Primera lectura: Ez 1,2-5.24-28
Era el año quinto de la deportación del rey Joaquín. Ezequiel, hijo del sacerdote Buzí, recibió la palabra del Señor en el país de los caldeos, junto al río Quebar. Y allí lo invadió la fuerza del Señor.
Vi un viento huracanado que venía del norte, una gran nube rodeada de resplandores, un fuego resplandeciente, y en el centro del fuego, algo así como el fulgor de un relámpago. En medio del fuego vi la figura de cuatro seres.

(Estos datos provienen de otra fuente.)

(** [run0]: the run fields of a class that is not a run, which are not set. *)
Definition alloc_class_new (fuel : nat) (ma : mallocs) (run0 : Z * Z * Z) (id : Z) ac (type : alloc_class_type)
    (htype unit_size alignment size_idx : Z) : option (Z * alloc_class_collection) :=
  let p := ma_class ma in
  if p =? 0 then class_alloc_failed id ac else
  let '(size0, align0, nallocs0) := run0 in
  let c := AClass 0 (class_flags htype alignment) unit_size htype type size0 align0 nallocs0 in
  let ac := set_store (<[p := c]> (ac_store ac)) ac in
  match type with
  | CLASS_RUN =>
      let '(size_idx, b) := memblock_run_bitmap size_idx (cl_flags c) unit_size alignment 0 in
      let c := AClass 0 (cl_flags c) unit_size htype type size_idx alignment (nbits b) in
      let ac := set_store (<[p := c]> (ac_store ac)) ac in
      '(slot, ac) ← (if id <? 0 then alloc_class_find_first_free_slot ac else Some (Some (u8 id), ac));
      match slot with
      | None => class_alloc_failed id ac
      | Some id =>
          '(ret, cn) ← critnib_insert fuel (ma_leaf ma) (ma_node ma) (class_map_by_unit_size ac)
                         (run_class_key ac unit_size (cl_flags c) size_idx) p;
          let ac := set_unit_map cn ac in
          if negb (ret =? 0) then class_alloc_failed id (set_store (delete p (ac_store ac)) ac) else
          let c := AClass (u8 id) (cl_flags c) unit_size htype type size_idx alignment (nbits b) in
          ac ← slot_set (u8 id) p (set_store (<[p := c]> (ac_store ac)) ac);
          Some (p, ac)
      end
  | _ =>
      let id := if decide (type = CLASS_HUGE) then DEFAULT_ALLOC_CLASS_ID else id in
      let c := AClass (u8 id) (cl_flags c) unit_size htype type size0 align0 nallocs0 in
      ac ← slot_set (u8 id) p (set_store (<[p := c]> (ac_store ac)) ac);
      Some (p, ac)
  end.

Definition alloc_class_delete ac (p : Z) : option alloc_class_collection :=
  c ← ac_store ac !! p;
  ac ← slot_set (cl_id c) 0 ac;
  Some (set_store (delete p (ac_store ac)) ac).

(** ** Finding a class *)

(** [c == NULL], or the class the pointer leads to. *)
Definition class_at ac (p : Z) : option (option alloc_class) :=
  if p =? 0 then Some None else c ← ac_store ac !! p; Some (Some c).

(** The first loop, from the last slot down. *)
Fixpoint find_multiple (ac : alloc_class_collection) (n required : Z) (slots : list Z) : option Z :=
  match slots with
  | [] => Some 0
  | p :: slots =>
      oc ← class_at ac p;
      match oc with
      | Some c =>
          if (if decide (cl_type c = CLASS_HUGE) then true else run_size_idx c <? required)
          then find_multiple ac n required slots
          else if cl_unit_size c =? 0 then None
          else if (n mod cl_unit_size c =? 0) && (n / cl_unit_size c <=? RUN_UNIT_MAX_ALLOC) then Some p
          else find_multiple ac n required slots
      | None => find_multiple ac n required slots
      end
  end.

(** The do-while loop; [grow]: [runsize_bytes] is not 0. *)
Fixpoint find_unit_size (fuel : nat) (grow : bool) (n required : Z) : option Z :=
  match fuel with
  | O => None
  | S fuel =>
      let n := if grow then u64 (n + ALLOC_BLOCK_SIZE_GEN) else n in
      if n =? 0 then None else
      let '(size_idx, b) := memblock_run_bitmap required ALLOC_CLASS_DEFAULT_FLAGS n 0 0 in
      let runsize_bytes := u64 (RUN_CONTENT_SIZE_BYTES size_idx - rb_size b) in
      if MAX_RUN_WASTED_BYTES <? runsize_bytes mod n
      then find_unit_size fuel (negb (runsize_bytes =? 0)) n required else Some n
  end.

(** The second loop, from slot 1 up. *)
Fixpoint find_duplicate (ac : alloc_class_collection) (n : Z) (slots : list Z) : option Z :=
  match slots with
  | [] => Some 0
  | p :: slots =>
      oc ← class_at ac p;
      match oc with
      | Some c =>
          if decide (cl_type c = CLASS_HUGE) then find_duplicate ac n slots
          else if cl_unit_size c =? 0 then None
          else if (n / cl_unit_size c <=? RUN_UNIT_MAX_ALLOC) && (n mod cl_unit_size c =? 0) then Some p
          else if cl_unit_size c =? n then Some p
          else find_duplicate ac n slots
      | None => find_duplicate ac n slots
      end
  end.

Definition required_size_idx (n : Z) : Z :=
  let required_size_bytes := u64 (n * RUN_MIN_NALLOCS) in
  if RUN_DEFAULT_SIZE <? required_size_bytes then
    let i := u32 (1 + CALC_SIZE_IDX CHUNKSIZE (required_size_bytes - RUN_DEFAULT_SIZE)) in
    if RUN_SIZE_IDX_CAP <? i then RUN_SIZE_IDX_CAP else i
  else 1.

Definition alloc_class_find_or_create (fuel : nat) (ma : mallocs) ac (n : Z) : option (Z * alloc_class_collection) :=
  let required := required_size_idx n in
  p ← find_multiple ac n required (rev (aclasses ac));
  if negb (p =? 0) then Some (p, ac) else
  n ← find_unit_size fuel false n required;
  p ← find_duplicate ac n (drop 1 (aclasses ac));
  if negb (p =? 0) then Some (p, ac) else
  alloc_class_new fuel ma (0, 0, 0) (-1) ac CLASS_RUN HEADER_COMPACT n 0 required.

(** [size_t] arithmetic of one iteration of alloc_class_find_min_frag. *)
Definition frag_real_size c (n : Z) : Z := u64 (n + header_type_to_size (cl_header_type c)).
Definition frag_units c (n : Z) : Z := CALC_SIZE_IDX (cl_unit_size c) (frag_real_size c n).

(** [inl]: the class fits exactly; [None]: a division by zero. *)
Definition frag_waste c (n : Z) : option (unit + Z) :=
  let real_size := frag_real_size c n in
  let units := frag_units c n in
  if u64 (cl_unit_size c * units) =? real_size then Some (inl tt) else
  let waste := u64 (u64 (cl_unit_size c * units) - real_size) in
  if decide (cl_type c = CLASS_RUN) then
    if (units =? 0) || (run_nallocs c =? 0) then None else
    let wasted_bytes := u64 ((run_nallocs c mod units) * cl_unit_size c) in
    Some (inr (u64 (waste + wasted_bytes / run_nallocs c)))
  else Some (inr waste).

Definition frag_skips c (n : Z) : bool :=
  (cl_header_type c =? HEADER_NONE) ||
  (if decide (cl_type c = CLASS_RUN) then RUN_UNIT_MAX_ALLOC <? frag_units c n else false).

(** The loop from the last slot down. *)
Fixpoint find_min_frag_loop (ac : alloc_class_collection) (n : Z) (slots : list Z) (best_c lowest_waste : Z) : option Z :=
  match slots with
  | [] => Some best_c
  | p :: slots =>
      oc ← class_at ac p;
      match oc with
      | None => find_min_frag_loop ac n slots best_c lowest_waste
      | Some c =>
          if frag_skips c n then find_min_frag_loop ac n slots best_c lowest_waste else
          w ← frag_waste c n;
          match w with
          | inl _ => Some p
          | inr waste =>
              if (best_c =? 0) || (waste <? lowest_waste)
              then find_min_frag_loop ac n slots p waste
              else find_min_frag_loop ac n slots best_c lowest_waste
          end
      end
  end.

Definition alloc_class_find_min_frag ac (n : Z) : option Z :=
  find_min_frag_loop ac n (rev (aclasses ac)) 0 UINT64_MAX.

(** ** The collection *)

(** The remaining class objects. *)
Fixpoint delete_classes (ac : alloc_class_collection) (slots : list Z) : option alloc_class_collection :=
  match slots with
  | [] => Some ac
  | p :: slots => if p =? 0 then delete_classes ac slots else ac ← alloc_class_delete ac p; delete_classes ac slots
  end.
Definition alloc_class_collection_delete ac : option (gmap Z alloc_class) :=
  ac ← delete_classes ac (aclasses ac); Some (ac_store ac).

(** A positive binary32 number as a multiple of 2^-28: rounding to the nearest of
    24 significant bits, ties to even. *)
Definition round_binary32 (x : Z) : Z :=
  let k := Z.log2 x - 23 in
  if k <=? 0 then x else
  let q := x / 2 ^ k in
  let r := x mod 2 ^ k in
  2 ^ k * (if (2 ^ (k - 1) <? r) || ((r =? 2 ^ (k - 1)) && Z.odd q) then q + 1 else q).

(** 0.05f and FLT_EPSILON. *)
Definition step_005f : Z := 13421773.
Definition FLT_EPSILON : Z := 2 ^ 5.

(** [stepi] of the generation loop; [n] is less than 2^24, so the conversions to
    float are exact, and so is the difference. *)
Definition category_step (n : Z) : Z :=
  let stepf := round_binary32 (n * step_005f) in
  let stepi := stepf / 2 ^ 28 in
  if stepf - stepi * 2 ^ 28 <? FLT_EPSILON then stepi else stepi + 1.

Oí el ruido de sus alas; era como el de las aguas caudalosas, como la voz del Poderoso, como el enorme estruendo de un ejército. Y cuando se detenían, replegaban sus alas. En la plataforma que había sobre sus cabezas se produjo un gran ruido. Encima de la plataforma apareció una especie de zafiro en forma de trono, y sobre esta especie de trono apareció una figura de aspecto humano. Desde lo que parecían sus caderas para arriba era semejante a un metal brillante, y desde sus caderas para abajo tenía aspecto de fuego. El resplandor que rodeaba esta figura era semejante al arco iris que aparece en las nubes en un día de lluvia. Era la apariencia visible de la gloria del Señor. Cuando la vi, caí rostro en tierra, y oí una voz que me hablaba.
Salmo responsorial: Sal 148,1-2.11-14
¡Alaben al Señor desde los cielos, alábenlo en las alturas!
¡Alábenlo todos sus ángeles, alábenlo todos sus ejércitos!
Reyes del mundo y pueblos todos,
príncipes y todos los jefes de la tierra;
los jóvenes y también las muchachas,
los viejos junto con los niños!
¡Alaben el nombre del Señor,
porque sólo su nombre es sublime,
su grandeza está por encima de los cielos y la tierra!
El ha hecho fuerte a su pueblo;
él es el orgullo de todos sus fieles,
de Israel, su pueblo entrañable.
Evangelio: Mt 17,22-27
Un día que estaban juntos en Galilea, les dijo Jesús:
-El Hijo del hombre va a ser entregado en manos de los hombres, y le darán muerte, pero al tercer día resucitará.
Y se entristecieron mucho.
Cuando llegaron a Cafarnaún, se acercaron a Pedro los que cobraban el impuesto del templo y le dijeron:
-¿No paga su maestro el impuesto?
Pedro contestó:
-Sí.
Al entrar Pedro en la casa, se anticipó Jesús a preguntarle:
-¿Qué te parece, Simón? Los reyes de la tierra ¿a quiénes cobran los impuestos y contribuciones: a los ciudadanos de su país o a los extranjeros?
Pedro contestó:
-A los extranjeros.
Jesús le dijo:
-Por tanto, los ciudadanos de su país están exentos. Con todo, para que no se ofendan, ve al lago, echa el anzuelo y saca el primer pez que pique; ábrele la boca y encontrarás una moneda de plata. La tomas y la das por mí y por ti.